WHAT IS EXPECTED: Scan the lines below and report each one containing "names" by copying it.

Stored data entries
^^^^^^^^^^^^^^^^

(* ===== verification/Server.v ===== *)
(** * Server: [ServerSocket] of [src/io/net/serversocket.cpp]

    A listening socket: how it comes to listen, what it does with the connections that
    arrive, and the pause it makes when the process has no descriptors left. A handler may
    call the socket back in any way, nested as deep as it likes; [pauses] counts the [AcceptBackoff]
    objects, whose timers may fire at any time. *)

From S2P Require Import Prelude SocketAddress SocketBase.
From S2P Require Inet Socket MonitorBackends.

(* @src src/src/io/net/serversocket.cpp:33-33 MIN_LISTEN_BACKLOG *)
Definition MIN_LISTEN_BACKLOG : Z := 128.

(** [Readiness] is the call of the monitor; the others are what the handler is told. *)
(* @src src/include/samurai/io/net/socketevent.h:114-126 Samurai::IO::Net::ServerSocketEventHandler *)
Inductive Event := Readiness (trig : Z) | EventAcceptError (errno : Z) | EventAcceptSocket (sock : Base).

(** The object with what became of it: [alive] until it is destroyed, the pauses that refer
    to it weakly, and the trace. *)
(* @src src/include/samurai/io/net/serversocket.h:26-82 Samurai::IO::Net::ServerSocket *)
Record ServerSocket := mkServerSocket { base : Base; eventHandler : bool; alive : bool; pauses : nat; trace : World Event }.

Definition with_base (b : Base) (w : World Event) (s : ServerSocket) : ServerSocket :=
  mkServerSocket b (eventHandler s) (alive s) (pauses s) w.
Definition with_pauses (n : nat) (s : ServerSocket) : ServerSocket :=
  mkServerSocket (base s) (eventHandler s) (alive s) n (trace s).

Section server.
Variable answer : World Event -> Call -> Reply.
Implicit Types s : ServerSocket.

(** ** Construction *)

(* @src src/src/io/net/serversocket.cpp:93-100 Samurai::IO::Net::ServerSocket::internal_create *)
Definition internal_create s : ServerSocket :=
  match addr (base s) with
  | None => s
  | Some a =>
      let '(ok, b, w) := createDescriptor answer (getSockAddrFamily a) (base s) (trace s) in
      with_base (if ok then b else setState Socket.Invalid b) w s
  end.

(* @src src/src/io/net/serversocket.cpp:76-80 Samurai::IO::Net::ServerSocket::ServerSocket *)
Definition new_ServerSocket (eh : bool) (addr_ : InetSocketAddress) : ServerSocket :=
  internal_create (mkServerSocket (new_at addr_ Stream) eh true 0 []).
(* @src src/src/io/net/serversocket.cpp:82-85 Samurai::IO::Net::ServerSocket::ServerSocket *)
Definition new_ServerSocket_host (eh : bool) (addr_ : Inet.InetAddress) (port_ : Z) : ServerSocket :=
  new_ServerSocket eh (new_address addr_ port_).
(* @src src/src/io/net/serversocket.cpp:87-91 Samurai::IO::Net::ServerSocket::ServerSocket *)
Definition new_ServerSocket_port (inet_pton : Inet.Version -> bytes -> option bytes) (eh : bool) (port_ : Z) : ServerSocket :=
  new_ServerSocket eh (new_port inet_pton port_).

^^^^^^^^^^^^^^^^

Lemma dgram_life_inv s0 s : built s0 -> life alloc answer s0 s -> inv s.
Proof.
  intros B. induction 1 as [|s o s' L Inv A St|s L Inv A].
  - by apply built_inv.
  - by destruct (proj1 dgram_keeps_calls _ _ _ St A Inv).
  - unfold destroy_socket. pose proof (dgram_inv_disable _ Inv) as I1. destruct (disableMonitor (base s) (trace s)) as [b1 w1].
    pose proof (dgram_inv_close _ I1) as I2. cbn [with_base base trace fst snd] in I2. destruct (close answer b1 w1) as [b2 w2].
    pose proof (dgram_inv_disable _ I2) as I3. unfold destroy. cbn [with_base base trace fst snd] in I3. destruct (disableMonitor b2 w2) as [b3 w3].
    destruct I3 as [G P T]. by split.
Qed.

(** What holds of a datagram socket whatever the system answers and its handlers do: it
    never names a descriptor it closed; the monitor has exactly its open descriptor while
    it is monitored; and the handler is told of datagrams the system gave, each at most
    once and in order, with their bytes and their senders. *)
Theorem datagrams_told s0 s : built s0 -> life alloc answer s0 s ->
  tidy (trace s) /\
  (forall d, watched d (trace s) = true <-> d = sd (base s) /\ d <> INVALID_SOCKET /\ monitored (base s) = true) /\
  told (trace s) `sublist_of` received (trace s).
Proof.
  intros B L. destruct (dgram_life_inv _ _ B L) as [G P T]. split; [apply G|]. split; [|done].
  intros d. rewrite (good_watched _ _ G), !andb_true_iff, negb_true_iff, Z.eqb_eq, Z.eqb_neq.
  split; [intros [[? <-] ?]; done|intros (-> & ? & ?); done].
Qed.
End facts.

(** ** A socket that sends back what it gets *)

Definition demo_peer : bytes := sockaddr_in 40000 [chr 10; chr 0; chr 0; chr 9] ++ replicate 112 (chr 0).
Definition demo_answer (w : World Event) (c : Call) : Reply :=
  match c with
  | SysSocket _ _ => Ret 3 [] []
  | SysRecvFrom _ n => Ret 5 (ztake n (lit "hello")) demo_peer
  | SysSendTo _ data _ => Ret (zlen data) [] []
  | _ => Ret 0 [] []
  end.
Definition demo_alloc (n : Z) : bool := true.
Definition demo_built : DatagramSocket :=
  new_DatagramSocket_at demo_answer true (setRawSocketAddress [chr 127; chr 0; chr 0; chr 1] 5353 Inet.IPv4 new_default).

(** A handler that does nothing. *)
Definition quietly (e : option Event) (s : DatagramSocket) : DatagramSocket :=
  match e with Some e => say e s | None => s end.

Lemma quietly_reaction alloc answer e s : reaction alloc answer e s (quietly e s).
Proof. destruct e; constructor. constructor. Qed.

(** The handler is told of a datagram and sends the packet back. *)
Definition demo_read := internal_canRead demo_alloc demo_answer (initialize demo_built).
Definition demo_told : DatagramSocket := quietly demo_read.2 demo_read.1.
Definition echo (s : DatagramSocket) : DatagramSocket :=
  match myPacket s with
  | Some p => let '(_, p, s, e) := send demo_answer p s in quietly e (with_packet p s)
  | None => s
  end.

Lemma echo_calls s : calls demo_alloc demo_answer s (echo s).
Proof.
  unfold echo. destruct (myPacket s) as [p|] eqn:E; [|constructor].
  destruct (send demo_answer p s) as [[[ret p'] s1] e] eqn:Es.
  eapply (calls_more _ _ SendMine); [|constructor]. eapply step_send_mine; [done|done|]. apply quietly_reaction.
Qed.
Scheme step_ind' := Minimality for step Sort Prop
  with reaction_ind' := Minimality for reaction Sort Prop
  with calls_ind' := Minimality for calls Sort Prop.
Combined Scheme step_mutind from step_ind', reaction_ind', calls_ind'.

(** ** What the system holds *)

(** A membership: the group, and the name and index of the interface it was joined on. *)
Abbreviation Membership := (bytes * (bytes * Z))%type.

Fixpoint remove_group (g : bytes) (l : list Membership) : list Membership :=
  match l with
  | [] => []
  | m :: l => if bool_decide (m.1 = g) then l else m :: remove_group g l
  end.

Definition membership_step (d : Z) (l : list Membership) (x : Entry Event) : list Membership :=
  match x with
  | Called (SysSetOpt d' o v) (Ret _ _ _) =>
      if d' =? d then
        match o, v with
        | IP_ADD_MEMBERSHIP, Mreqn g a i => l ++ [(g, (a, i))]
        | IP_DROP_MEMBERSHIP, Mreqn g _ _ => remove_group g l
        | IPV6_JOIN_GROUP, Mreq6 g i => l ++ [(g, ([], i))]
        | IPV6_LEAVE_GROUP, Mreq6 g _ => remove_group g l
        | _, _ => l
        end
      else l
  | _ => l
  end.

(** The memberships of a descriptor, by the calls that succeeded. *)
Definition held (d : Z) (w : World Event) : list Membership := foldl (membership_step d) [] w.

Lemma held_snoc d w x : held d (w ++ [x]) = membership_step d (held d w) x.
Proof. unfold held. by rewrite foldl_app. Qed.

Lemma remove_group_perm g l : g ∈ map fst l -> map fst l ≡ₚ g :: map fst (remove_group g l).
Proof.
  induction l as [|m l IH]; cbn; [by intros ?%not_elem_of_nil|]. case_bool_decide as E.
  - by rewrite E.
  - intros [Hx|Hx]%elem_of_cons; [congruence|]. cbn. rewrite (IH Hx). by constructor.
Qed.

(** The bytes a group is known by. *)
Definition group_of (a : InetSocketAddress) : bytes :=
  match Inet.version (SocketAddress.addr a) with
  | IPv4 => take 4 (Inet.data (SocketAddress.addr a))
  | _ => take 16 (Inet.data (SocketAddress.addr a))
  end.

^^^^^^^^^^^^^^^^

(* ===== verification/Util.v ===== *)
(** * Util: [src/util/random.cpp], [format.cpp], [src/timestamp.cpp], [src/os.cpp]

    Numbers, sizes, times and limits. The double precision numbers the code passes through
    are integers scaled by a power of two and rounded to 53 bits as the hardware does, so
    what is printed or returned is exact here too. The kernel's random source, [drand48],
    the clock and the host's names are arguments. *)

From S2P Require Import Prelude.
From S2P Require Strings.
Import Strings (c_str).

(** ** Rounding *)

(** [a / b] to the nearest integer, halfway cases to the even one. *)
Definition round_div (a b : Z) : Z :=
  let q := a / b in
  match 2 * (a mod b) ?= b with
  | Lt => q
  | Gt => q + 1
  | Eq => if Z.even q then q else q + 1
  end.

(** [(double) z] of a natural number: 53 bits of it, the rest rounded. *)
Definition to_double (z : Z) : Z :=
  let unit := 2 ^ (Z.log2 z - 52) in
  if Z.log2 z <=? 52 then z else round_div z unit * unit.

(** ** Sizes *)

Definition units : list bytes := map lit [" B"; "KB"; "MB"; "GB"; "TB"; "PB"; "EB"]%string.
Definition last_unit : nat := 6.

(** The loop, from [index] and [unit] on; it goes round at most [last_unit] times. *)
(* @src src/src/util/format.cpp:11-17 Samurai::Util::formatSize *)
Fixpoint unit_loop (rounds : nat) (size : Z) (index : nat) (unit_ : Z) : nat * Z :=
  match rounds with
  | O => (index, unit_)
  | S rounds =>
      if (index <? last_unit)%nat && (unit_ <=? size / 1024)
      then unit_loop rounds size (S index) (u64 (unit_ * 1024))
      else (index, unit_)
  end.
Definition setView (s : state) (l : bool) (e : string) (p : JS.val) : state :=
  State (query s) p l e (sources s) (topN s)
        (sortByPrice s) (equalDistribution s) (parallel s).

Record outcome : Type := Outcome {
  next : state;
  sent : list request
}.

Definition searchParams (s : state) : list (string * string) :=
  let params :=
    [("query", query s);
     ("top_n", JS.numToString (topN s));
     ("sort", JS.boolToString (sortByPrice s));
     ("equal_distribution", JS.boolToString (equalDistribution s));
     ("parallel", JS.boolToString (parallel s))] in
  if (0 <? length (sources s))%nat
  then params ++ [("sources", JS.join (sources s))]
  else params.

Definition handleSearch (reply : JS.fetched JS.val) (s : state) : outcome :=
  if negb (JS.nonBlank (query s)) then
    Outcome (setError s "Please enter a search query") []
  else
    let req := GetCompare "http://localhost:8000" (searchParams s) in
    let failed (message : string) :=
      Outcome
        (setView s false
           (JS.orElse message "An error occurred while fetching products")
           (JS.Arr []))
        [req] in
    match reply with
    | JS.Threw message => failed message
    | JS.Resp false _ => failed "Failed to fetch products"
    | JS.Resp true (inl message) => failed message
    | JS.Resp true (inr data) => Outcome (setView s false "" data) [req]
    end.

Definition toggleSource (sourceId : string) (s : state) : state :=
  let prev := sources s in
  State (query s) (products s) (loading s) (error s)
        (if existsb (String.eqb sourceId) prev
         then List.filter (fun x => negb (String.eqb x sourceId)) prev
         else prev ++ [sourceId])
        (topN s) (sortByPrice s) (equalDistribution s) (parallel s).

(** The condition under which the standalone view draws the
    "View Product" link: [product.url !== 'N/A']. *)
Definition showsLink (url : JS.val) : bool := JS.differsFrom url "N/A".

^^^^^^^^^^^^^^^^

RESULT OF THIS TASK:
    never names a descriptor it closed; the monitor has exactly its open descriptor while
    the clock and the host's names are arguments. *)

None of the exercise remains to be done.